In this study, we used GM-CSF with the minimum recommended dose according to clinical medicine standards, which is considered safe. Patients received intranasal GM-CSF treatment, which is a noninvasive and practical alternative to other forms of administration. Studies have shown that the nasal route could be used to successfully deliver drugs to the central nervous system [37]. Joseph Scafidi et al. [38] provided direct evidence that intranasal treatment is a plausible route to introduce sufficient heparin-binding EGF-like growth factor into the brain and white matter of critically ill very-preterm infants. This approach allows the GM-CSF cytokine to target the brain more directly, leading to less impact on other parts of body. Hence, it does not increase adverse events in patients.

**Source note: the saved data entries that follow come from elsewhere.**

(* ===== verification/CommitSyncer.v ===== *)
(** The commit syncer (consensus/core/src/commit_syncer.rs): the schedule of the ranges of
    commits to fetch, the verification of what a peer returns, and the batches sent to the core.
    No scheduled commit is lost, batches reach the core without gaps, and what is verified is a
    chain whose end a quorum has voted for. *)

From stdpp Require Import base tactics numbers list gmap sorting.
From coqutil Require Import Datatypes.RecordSettersUsingExistingGetters.
From S2P Require Import Prelude.
From S2P Require Import Committee.
From S2P Require Import Block.
From S2P Require Import StakeAggregator.
From S2P Require Import Commit.
From S2P Require Import DagInvariant.
From S2P Require Import BlockVerifier.
From S2P Require Import TransactionCertifier.

Open Scope N_scope.

(** * Data *)

(** The decoders of BCS; [None] is an error. *)
Class Decoder := {
  decode_commit : list Byte.byte → option Commit;
  decode_signed_block : list Byte.byte → option SignedBlock;
  decode_block_ref : list Byte.byte → option BlockRef;
}.

(** BCS is canonical: a value has one encoding, which decodes to it. *)
Class DecoderSpec `{Crypto} `{CommitCodec} `{Decoder} := {
  decode_commit_spec : ∀ s c, decode_commit s = Some c ↔ bcs_commit c = Some s;
  decode_signed_block_spec : ∀ s b, decode_signed_block s = Some b ↔ bcs_signed_block b = Some s;
}.

#[global] Program Instance CommitRange_countable : Countable CommitRange :=
  inj_countable' (λ r, (range_lo r, range_hi r)) (λ '(l, h), mkCommitRange l h) _.
Next Obligation. by intros []. Qed.
(* ===== verification/ProposalState.v ===== *)
(** What the core needs to know of the DAG state to propose: the threshold clock stands one
    round above a quorum of cached blocks, nothing above the garbage collection round is
    evicted, and the last cached block of every authority below the clock is found. *)

From stdpp Require Import base tactics numbers list gmap sorting strings.
From coqutil Require Import Datatypes.RecordSettersUsingExistingGetters.
From S2P Require Import Prelude.
From S2P Require Import Committee.
From S2P Require Import Block.
From S2P Require Import StakeAggregator.
From S2P Require Import ThresholdClock.
From S2P Require Import Commit.
From S2P Require Import Store.
From S2P Require Import DagState.
From S2P Require Import DagInvariant.
From S2P Require Import LeaderSchedule.
From S2P Require Import BaseCommitter.
From S2P Require Import CommitSafety.
From S2P Require Import Linearizer.
From S2P Require Import BlockManager.

Open Scope N_scope.

(** * The clock against the cache *)

Section ClockState.
Context {S : Type} `{StoreSpec S}.
Implicit Types d : DagState S.

Definition clock_of d : N := clock_round (ds_threshold_clock d).

(** The authors of the cached blocks of a round. *)
Definition authors_cached d (round : N) : gset N :=
  list_to_set (br_author <$> filter (λ r, br_round r = round) (elements (dom (ds_recent_blocks d)))).

Lemma elem_of_authors_cached d round a :
  a ∈ authors_cached d round ↔
  ∃ r, is_Some (ds_recent_blocks d !! r) ∧ br_round r = round ∧ br_author r = a.
Proof.
  unfold authors_cached. rewrite elem_of_list_to_set, list_elem_of_fmap. split.
  - intros (r & -> & Hr). apply list_elem_of_filter in Hr as [? Hr].
    exists r. by rewrite <- elem_of_dom, <- elem_of_elements.
  - intros (r & Hr & ? & <-). exists r. split; [done|]. apply list_elem_of_filter.
    split; [done|]. by rewrite elem_of_elements, elem_of_dom.
Qed.

(** The part of the state that the clock invariant reads. *)
Record clock_ok d : Prop := {
  ck_pos : 1 ≤ clock_of d;
  ck_high : ∀ r, is_Some (ds_recent_blocks d !! r) → br_round r ≤ clock_of d;
  ck_quorum : clock_of d = 1 ∨
    reached_quorum (dag_committee d) (weight (dag_committee d) (authors_cached d (clock_of d - 1))) = true;
  ck_agg : ∃ A, agg_repr (dag_committee d) A (clock_aggregator (ds_threshold_clock d)) ∧
    A ⊆ authors_cached d (clock_of d);
  ck_commit : last_commit_round d ≤ clock_of d;
  ck_depth : 2 ≤ gc_depth (protocol_config (ds_context d));
  ck_evicted : ∀ a e, ds_evicted_rounds d !! a = Some e → e ≤ dag_gc_round d;
}.

(** Garbage collection stays below the parents of the next block. *)
Lemma clock_above_gc d : clock_ok d → clock_of d = 1 ∨ dag_gc_round d + 1 < clock_of d.
Proof.
  intros [Hpos _ _ _ Hc Hd _]. unfold dag_gc_round, calculate_gc_round, saturating_sub. lia.
Qed.

Lemma quorum_mono d (X Y : gset N) :
  X ⊆ Y →
  reached_quorum (dag_committee d) (weight (dag_committee d) X) = true →
  reached_quorum (dag_committee d) (weight (dag_committee d) Y) = true.
Proof. intros HXY. apply (is_threshold_mono _ QuorumThreshold X Y HXY). Qed.
Lemma adds_one core li quorum_round props ex b x (ex' : gset BlockRef) :
  dag_lookup (dag_state core) (reference x) = Some x → vb_author x = vb_author b → vb_round x ≤ quorum_round →
  (∀ r, r ∈ ex' → r ∈ ex ∨ r = reference b) →
  adds_at_most core li quorum_round props ex b
    (Ret (core <| last_included_ancestors := li |>
            <| last_included_ancestors := <[N.to_nat (vb_author b) := Some (reference x)]> li |>, props ++ [x], ex')).
Proof.
  intros Hx Hxa Hxr Hex. exists (<[N.to_nat (vb_author b) := Some (reference x)]> li), [x], ex'. split; [reflexivity|]. split; [right; by exists x|].
  split; [by rewrite length_insert|]. split; [|split; [|done]].
  - by intros y ->%list_elem_of_singleton.
  - intros i r [(<- & [= <-] & _)|[_ ?]]%list_lookup_insert_Some; [by right|by left].
Qed.

Section ThirdPass.
Context (core : Core S) (quorum_round : N) (rounds : list QuorumRound).
Let d := dag_state core.
Let n := length (committee_authorities (core_committee core)).
Context (Hwf : dag_wf d) (Hc : dag_committee d = core_committee core).
Context (Hro : length rounds = n) (Hq : quorum_round < u32_max).

Lemma include_accepted_one li props ex score b :
  length li = n → is_valid_index (core_committee core) (vb_author b) = true →
  dag_lookup d (reference b) = Some b →
  adds_at_most core li quorum_round props ex b
    (include_accepted quorum_round rounds (core <| last_included_ancestors := li |>, props, ex) (score, b)).
Proof.
  intros Hli Hb Hkb.
  assert (N.to_nat (vb_author b) < n)%nat as Hbn.
  { unfold is_valid_index, Committee_size in Hb. apply bool_decide_eq_true in Hb. fold n in Hb. lia. }
  destruct (lookup_lt_is_Some_2 rounds (N.to_nat (vb_author b))) as [q Hqr]; [lia|].
  destruct (lookup_lt_is_Some_2 li (N.to_nat (vb_author b))) as [o Ho]; [lia|].
  destruct (valid_authority _ _ Hb) as [au Hau].
  assert (∀ y, vec_set li (vb_author b) y = Ret (<[N.to_nat (vb_author b) := y]> li)) as Hset
    by (intros; unfold vec_set; by rewrite decide_True by lia).
  assert (∀ r, r ∈ {[reference b]} ∪ ex → r ∈ ex ∨ r = reference b) as Hadd by set_solver.
  unfold include_accepted. change (core_committee (core <| last_included_ancestors := li |>)) with (core_committee core).
  rewrite Hau. cbn [mbind outcome_bind]. rewrite (proj2 (vec_get_Ret _ _ _) Hqr). cbn [mbind outcome_bind].
  change (last_included_ancestors (core <| last_included_ancestors := li |>)) with li.
  rewrite (proj2 (vec_get_Ret _ _ _) Ho). cbn [mbind outcome_bind].
  destruct (vb_round b <=? _); [apply adds_none; auto|].
  destruct (_ <=? from_option br_round GENESIS_ROUND o); [by apply adds_none|].
  destruct (N.leb_spec (vb_round b) (N.min q.1 quorum_round)) as [Hle|Hgt].
  - cbn [mbind outcome_bind]. rewrite Hset. cbn [mbind outcome_bind]. apply adds_one; auto. lia.
  - change (dag_state (core <| last_included_ancestors := li |>)) with d.
    destruct (last_in_range_spec d (vb_author b) (u32_add (from_option br_round GENESIS_ROUND o) 1)
      (u32_add (N.min q.1 quorum_round) 1) Hwf) as (e & -> & He); [by rewrite Hc|].
    cbn [mbind outcome_bind]. destruct e as [x|]; [|by apply adds_none].
    rewrite Hset. cbn [mbind outcome_bind]. destruct (He x eq_refl) as (? & ? & Hxr).
    rewrite u32_add_small in Hxr by (unfold u32_max in Hq; lia). apply adds_one; auto. lia.
Qed.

Our study has several limitations. First, the sample size was small. Second, data were lacking on patients’ quality of life. Third, the KPS scores were measured only up to 6 months post-surgery, limiting our assessment of performance status; finally, the effects and mechanisms of GM-CSF on glioblastoma stem cells were not investigated.
Conclusion
This pilot study indicates that intranasal GM-CSF with rendezvous chemoradiotherapy, as a novel therapeutic approach for the prevention of glioma relapse, could enhance the efficacy of the local delivery ACNU rendezvousing with oral temozolomide chemotherapy in glioblastoma patients who receive GM-CSF prior to each cycle of adjuvant chemotherapy after surgery.
Ethics approval and consent to participate
This study was conducted in accordance with the Declaration of Helsinki. Approval was obtained from the hospital’s ethics committee. All patients provided a written informed consent form.
Funding
This work was supported by the Key Programs of Science and Technique Foundation of Henan Province (NO.212102310149).
Footnotes
Conflict of interest
The authors declare that they have no competing interests.